These are all questions I would like reporters, editorial writers, columnists, radio and television news hosts to pose to our big-city mayors and police chiefs – particularly those in New York, Oakland, Denver, Boston, Chicago, Nashville and Atlanta, among others – where excessive or arbitrary, unprovoked force (including, in some cities, pepper spray, rubber bullets and flash grenades) has been used by police to oust protesters from their encampments or to break up their street marches. And, likewise, reporters could pose these same questions to President Obama, Secretary of State Hillary Clinton (who regularly – if selectively – chastises other countries’ governments for cracking down on their protesters), and Republican and Democratic congressional leaders – particularly those top GOP officials who believe the protesters are merely a dangerous, ignorant “mob” who need to be treated accordingly.

And reporters, columnists and other would-be defenders of the First Amendment: Show some outrage about these crackdowns on protest. The goal of many of these mayors and police chiefs is to cow people into submission. (So far, that hasn’t worked, as protesters keep coming back, often in larger numbers, after the arrests.) What happens to a right guaranteed under the Constitution when it isn’t exercised, or isn’t allowed to be exercised because of heavy-handed police tactics? It atrophies. It’s there on paper, but try to exercise it peaceably – and, boy-oh-boy, here comes the pepper spray, the rubber bullets and the mass arrests.

Yes, yes, I know – and so do most protesters, I would bet – that the Supreme Court has held that there is not an unlimited right to peaceably assemble and petition the government regardless of the words of the First Amendment that would suggest otherwise: "Congress shall make no law... abridging the freedom of speech, or of the press, or the right of the people peaceably to assemble, and to petition the government for redress of grievances." As the American Civil LIberties Union notes in a brochure, the Supreme Court has determined that while people “have a constitutionally protected right to engage in peaceful protest in ‘traditional public forums’ such as streets, sidewalks or parks,” the government still “can impose ‘time, place and manner’ restrictions on speech by requiring permits. These restrictions are generally permissible as long as they are reasonable and not based on content. The government cannot impose permit restrictions simply because it does not like the message of a certain speaker or group.”
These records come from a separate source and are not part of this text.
(** [POST /api/upload].  [temp_uuid] and [new_id] are the texts of the two
    [uuid.uuid4()] the request may draw, [now] is the clock read by
    [add_entry]. *)
Definition upload_entry (temp_uuid new_id : string) (now : datetime)
    (theme entryDate type : string) (url : option string) (file : option UploadFile)
    : M world (list (string * string)) :=
  if String.eqb type "image" && is_None file
  then raise (HTTPException 400 "Image upload requires a file.")
  else if String.eqb type "link" && is_None url
  then raise (HTTPException 400 "Link upload requires a URL.")
  else
    let* source_url :=
      match (if String.eqb type "image" then file else None) with
      | Some f =>
          let temp_path := "temp/" +:+ temp_uuid +:+ "." +:+ file_extension f in
          let* source_url :=
            on_storage (Storage.upload_file S3 BUCKET_NAME get_s3_client head_bucket
                          create_bucket upload_fileobj (file_content f) temp_path None) in
          if negb (truthy source_url)
          then raise (HTTPException 500 "Failed to upload file to storage.")
          else ret source_url
      | None =>
          if String.eqb type "link" then ret url else ret None
      end in
    let entry_data : gmap string Database.sqlval :=
      <["theme" := Database.SqlText theme]>
        (<["source_type" := Database.SqlText type]>
           (<["source_url" := to_sql source_url]>
              (<["entry_date" := Database.SqlText entryDate]> ∅))) in
    let* new_id := on_db (Database.add_entry new_id now entry_data) in
    exec add_task new_id in
    ret [("message", "Entry submitted and queued for processing."); ("id", new_id)].

(** [POST /api/reprocess/{entry_id}] *)
Definition reprocess_entry (now : datetime) (entry_id : string)
    : M world (list (string * string)) :=
  let* w := get in
  match Database.get_entry entry_id (entries w) with
  | None => raise (HTTPException 404 "Entry not found.")
  | Some _ =>
      exec on_db (Database.update_status json_dumps now entry_id "Uploaded" None) in
      exec add_task entry_id in
      ret [("message", "Entry " +:+ entry_id +:+ " reset to Uploaded and re-queued.")]
  end.
Variable fts_match : string -> outcome (list string).

(** [GET /api/entries]: the rows of the page (the [data] of the response)
    and [total]. *)
Definition get_entries (page limit : Z) (keyword : option string)
    : M world (list Database.Entry * Z) :=
  let* matching_ids :=
    if truthy keyword
    then let* ids := call (Database.search_entries fts_match (default "" keyword)) in
         ret (Some ids)
    else ret None in
  let* w := get in
  ret (Database.get_paginated_entries page limit matching_ids (entries w)).
End Handlers.

Arguments entries {S3} w.
Arguments tasks {S3} w.
Arguments s3 {S3} w.
Arguments stdout {S3} w.

End App.

(* ===================================================================== *)
(** ** Properties of the Python prelude *)
(* ===================================================================== *)

Module PyTheory.
Import Py.

(** *** Strings *)

Lemma append_cons (x : ascii) (a b : string) : String x a +:+ b = String x (a +:+ b).
Proof. reflexivity. Qed.

Lemma append_assoc (a b c : string) : (a +:+ b) +:+ c = a +:+ (b +:+ c).
Proof.
  induction a as [|x a IH]; [reflexivity|].
  rewrite !append_cons, IH. reflexivity.
Qed.

Lemma append_empty_r (a : string) : a +:+ "" = a.
Proof.
  induction a as [|x a IH]; [reflexivity|].
  rewrite append_cons, IH. reflexivity.
Qed.

Lemma concat_cons (x : string) (l : list string) :
  String.concat "" (x :: l) = x +:+ String.concat "" l.
Proof. destruct l; cbn; [now rewrite append_empty_r|reflexivity]. Qed.

Lemma fold_left_append {A} (f : A -> string) (l : list A) (init : string) :
  fold_left (fun acc x => acc +:+ f x) l init = init +:+ String.concat "" (map f l).
Proof.
  revert init. induction l as [|x l IH]; intros init.
  - cbn. now rewrite append_empty_r.
  - cbn [fold_left map]. rewrite IH, concat_cons, append_assoc. reflexivity.
Qed.

Lemma substring_length_le n (s : string) : String.length (String.substring 0 n s) <= n.
Proof.
  revert s. induction n as [|n IH]; intros [|c s]; cbn; try lia.
  specialize (IH s). lia.
Qed.

(** *** [str.split] and the last piece *)

Lemma split_go_nonempty sep s cur : split_go sep s cur <> [].
Proof.
  revert cur. induction s as [|c s IH]; intros cur; cbn; [discriminate|].
  destruct (Ascii.eqb c sep); [discriminate|apply IH].
Qed.

Lemma last_cons {A} (x : A) (l : list A) d : l <> [] -> List.last (x :: l) d = List.last l d.
Proof. destruct l; [congruence|reflexivity]. Qed.

Lemma string_of_list_ascii_snoc (l : list ascii) (c : ascii) (s : string) :
  string_of_list_ascii (l ++ [c]) +:+ s = string_of_list_ascii l +:+ String c s.
Proof.
  induction l as [|x l IH]; [reflexivity|].
  cbn [app string_of_list_ascii]. rewrite !append_cons, IH. reflexivity.
Qed.

(** A string without the separator is its own only piece. *)
Lemma split_go_no_sep sep s cur :
  ~ In sep (list_ascii_of_string s) ->
  split_go sep s cur = [string_of_list_ascii (rev cur) +:+ s].
Proof.
  revert cur. induction s as [|c s IH]; intros cur Hno; cbn in *.
  - now rewrite append_empty_r.
  - destruct (Ascii.eqb_spec c sep) as [->|Hne]; [tauto|].
    rewrite IH by tauto. cbn. rewrite string_of_list_ascii_snoc. reflexivity.
Qed.

(** The last piece is the last piece of what follows a separator. *)
Lemma last_split_go_app sep a b cur d :
  List.last (split_go sep (a +:+ String sep b) cur) d
  = List.last (split_go sep b []) d.
Proof.
  revert cur. induction a as [|c a IH]; intros cur.
  - change ("" +:+ String sep b) with (String sep b). cbn [split_go].
    rewrite Ascii.eqb_refl. apply last_cons, split_go_nonempty.
  - rewrite append_cons. cbn [split_go].
    destruct (Ascii.eqb c sep).
    + rewrite last_cons by apply split_go_nonempty. apply IH.
    + apply IH.
Qed.

Lemma append_not_empty (a : string) (c : ascii) (b : string) :
  String.eqb (a +:+ String c b) "" = false.
Proof. destruct a; reflexivity. Qed.

(** [name.split('.')[-1]] of [stem.ext] is [ext]. *)
Lemma last_split_extension (stem ext : string) :
  ~ In "."%char (list_ascii_of_string ext) ->
  last_item (split "." (stem +:+ "." +:+ ext)) "" = ext.
Proof.
  intros Hno. unfold last_item, split.
  change ("." +:+ ext) with (String "."%char ext).
  rewrite last_split_go_app, split_go_no_sep by exact Hno. reflexivity.
Qed.

(** A name without a dot is its own last piece. *)
Lemma last_split_no_dot (name : string) :
  ~ In "."%char (list_ascii_of_string name) ->
  last_item (split "." name) "" = name.
Proof.
  intros Hno. unfold last_item, split. rewrite split_go_no_sep by exact Hno.
  reflexivity.
Qed.

End PyTheory.

(* ===================================================================== *)
(** ** Properties of the catalogue (database.py) *)
(* ===================================================================== *)

Module DatabaseTheory.
Import Py Database.

(** *** Rows and assignments *)

Lemma id_set_column c v e : id (set_column c v e) = id e.
Proof. reflexivity. Qed.

Lemma get_set_column_eq c v e : get_column c (set_column c v e) = v.
Proof. destruct c; cbn; reflexivity. Qed.

Lemma get_set_column_ne c c' v e :
  c <> c' -> get_column c' (set_column c v e) = get_column c' e.
Proof. intros Hne. destruct c, c'; cbn; try reflexivity; congruence. Qed.

Lemma id_set_columns l e : id (set_columns l e) = id e.
Proof.
  unfold set_columns. revert e.
  induction l as [|[c v] l IH]; intros e; cbn; [reflexivity|].
  rewrite IH. apply id_set_column.
Qed.

(** A column no assignment names keeps its value. *)
Lemma set_columns_frame l c e :
  c ∉ map fst l -> get_column c (set_columns l e) = get_column c e.
Proof.
  unfold set_columns. revert e.
  induction l as [|[c' v] l IH]; intros e Hnot; cbn in *; [reflexivity|].
  apply not_elem_of_cons in Hnot as [Hne Hnot].
  rewrite IH by assumption.
  apply get_set_column_ne. congruence.
Qed.

(** A column named once takes the value assigned to it. *)
Lemma set_columns_assigned l c v e :
  NoDup (map fst l) -> (c, v) ∈ l -> get_column c (set_columns l e) = v.
Proof.
  unfold set_columns. revert e.
  induction l as [|[c' v'] l IH]; intros e Hnd Hin; cbn in *.
  - apply elem_of_nil in Hin. contradiction.
  - apply NoDup_cons in Hnd as [Hfresh Hnd].
    apply elem_of_cons in Hin as [Heq|Hin].
    + inversion Heq; subst.
      fold (set_columns l (set_column c' v' e)).
      rewrite set_columns_frame by assumption. apply get_set_column_eq.
    + apply IH; assumption.
Qed.

(** *** [sql_update] row by row *)

Lemma sql_update_length l i t : length (sql_update l i t) = length t.
Proof. unfold sql_update. apply length_map. Qed.

Lemma sql_update_Forall2 l i t :
  Forall2 (fun e e' => e' = if String.eqb (id e) i then set_columns l e else e)
          t (sql_update l i t).
Proof. induction t as [|e t IH]; cbn; constructor; auto. Qed.

Lemma get_entry_sql_update l i t :
  get_entry i (sql_update l i t) = option_map (set_columns l) (get_entry i t).
Proof.
  unfold get_entry, sql_update.
  induction t as [|e t IH]; cbn; [reflexivity|].
  destruct (String.eqb (id e) i) eqn:He.
  - rewrite id_set_columns, He. reflexivity.
  - rewrite He. exact IH.
Qed.

Lemma get_entry_id i t e : get_entry i t = Some e -> id e = i.
Proof.
  unfold get_entry. intros H. apply find_some in H as [_ H].
  apply String.eqb_eq. exact H.
Qed.

(** [get_entry] finds no row exactly when the table holds none of that id. *)
Lemma get_entry_absent i (t : table) :
  (forall e, In e t -> id e <> i) -> get_entry i t = None.
Proof.
  unfold get_entry. induction t as [|x t IH]; intros Hno; cbn; [reflexivity|].
  destruct (String.eqb (id x) i) eqn:Hx.
  - apply String.eqb_eq in Hx. exfalso. apply (Hno x); [left; reflexivity|exact Hx].
  - apply IH. intros e He. apply Hno. right. exact He.
Qed.

Lemma get_entry_present i (t : table) e :
  In e t -> id e = i -> exists e0, get_entry i t = Some e0.
Proof.
  unfold get_entry. induction t as [|x t IH]; intros Hin Hid; [destruct Hin|].
  cbn. destruct (String.eqb (id x) i) eqn:Hx; [eexists; reflexivity|].
  destruct Hin as [->|Hin]; [|apply IH; assumption].
  apply String.eqb_neq in Hx. contradiction.
Qed.

(** *** [add_entry] *)

Lemma existsb_find_none {A} (f : A -> bool) (l : list A) :
  List.find f l = None -> existsb f l = false.
Proof.
  induction l as [|x l IH]; cbn; [reflexivity|].
  destruct (f x); [discriminate|]. exact IH.
Qed.

(** A call whose dict lacks a required key raises [KeyError] before any
    statement runs. *)
Lemma add_entry_missing_key new_id now (entry_data : gmap string sqlval) (t : table) :
  entry_data !! "source_type" = None \/
  (is_Some (entry_data !! "source_type") /\ entry_data !! "source_url" = None) ->
  exists k, add_entry new_id now entry_data t = (Raised (KeyError k), t).
Proof.
  unfold add_entry, bind, subscript, ret, raise.
  intros [H|[[st H1] H2]].
  - rewrite H. eexists; reflexivity.
  - rewrite H1, H2. eexists; reflexivity.
Qed.

(** With both required keys and a new id, the call stores this row. *)
Lemma add_entry_inserts new_id now (entry_data : gmap string sqlval) (t : table) st su :
  entry_data !! "source_type" = Some st ->
  entry_data !! "source_url" = Some su ->
  get_entry new_id t = None ->
  add_entry new_id now entry_data t
  = (Returned new_id,
     t ++ [{| id := new_id;
              theme := dict_get entry_data "theme" (SqlText "General");
              source_type := st;
              source_url := su;
              entry_date := dict_get entry_data "entry_date" (SqlText (strftime_Y_m now));
              process_stage := SqlText "Uploaded";
              tags := SqlNull;
              summary_caption := SqlText "Processing summary...";
              explain_like_im_5 := SqlNull;
              file_storage_path := SqlNull;
              created_at := SqlText (isoformat now);
              updated_at := SqlText (isoformat now) |}]).
Proof.
  intros Hst Hsu Hfresh.
  unfold add_entry, bind, subscript, ret, sql_insert.
  rewrite Hst, Hsu. cbn [id].
  rewrite (existsb_find_none _ _ Hfresh). reflexivity.
Qed.

(** C1, the claim as stated fails: a call whose fields carry no
    [source_type] raises [KeyError], returns no id and stores no row. *)
Lemma add_entry_without_source_type_raises :
  add_entry "0b0e7a9e-6a3f-4c39-8d5b-2f1f3c0a9d11"
    {| year := 2025; month := 3; day := 9; hour := 14; minute := 30;
       second := 7; microsecond := 0 |}
    (<["theme" := SqlText "Art"]> (<["source_url" := SqlText "https://example.org"]> ∅))
    []
  = (Raised (KeyError "source_type"), []).
Proof. vm_compute. reflexivity. Qed.

(** C1, amended.  When the fields hold [source_type] and [source_url] and
    the generated id is new to the table, [add_entry] returns that id and
    appends one row with that id, [process_stage = "Uploaded"],
    [summary_caption = "Processing summary..."] and [created_at] equal to
    [updated_at] (the current time); [theme] is the given one, or
    ["General"] when the fields omit it; [entry_date] is the given one, or
    the current year-month when the fields omit it. *)
Theorem add_entry_persists (new_id : string) (now : datetime)
    (entry_data : gmap string sqlval) (t : table) (st su : sqlval) :
  entry_data !! "source_type" = Some st ->
  entry_data !! "source_url" = Some su ->
  get_entry new_id t = None ->
  exists row,
    add_entry new_id now entry_data t = (Returned new_id, t ++ [row])
    /\ id row = new_id
    /\ process_stage row = SqlText "Uploaded"
    /\ summary_caption row = SqlText "Processing summary..."
    /\ created_at row = updated_at row
    /\ updated_at row = SqlText (isoformat now)
    /\ source_type row = st
    /\ source_url row = su
    /\ theme row = match entry_data !! "theme" with
                   | Some v => v
                   | None => SqlText "General"
                   end
    /\ entry_date row = match entry_data !! "entry_date" with
                        | Some v => v
                        | None => SqlText (strftime_Y_m now)
                        end.
Proof.
  intros Hst Hsu Hfresh.
  rewrite (add_entry_inserts _ _ _ _ _ _ Hst Hsu Hfresh).
  eexists. split; [reflexivity|].
  unfold dict_get. cbn.
  destruct (entry_data !! "theme"), (entry_data !! "entry_date");
    repeat split; reflexivity.
Qed.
But it is precisely these court-imposed strictures that the Occupy Wall Streeters have a problem with. If this interpretation were strictly applied, as some cities are trying to do, then all of the Occupy encampments nationwide can be picked off one by one. The protesters instead take a more absolutist position of the First Amendment’s injunction that “Congress shall make no law...” Since many people have come long distances – particularly to New York for the original Occupy Wall Street protests – and do not have places to stay other than Zuccotti Park, it is clearly a restriction on their rights if they are told they have to leave the park by a certain time every night and could only come back at a certain time in the morning.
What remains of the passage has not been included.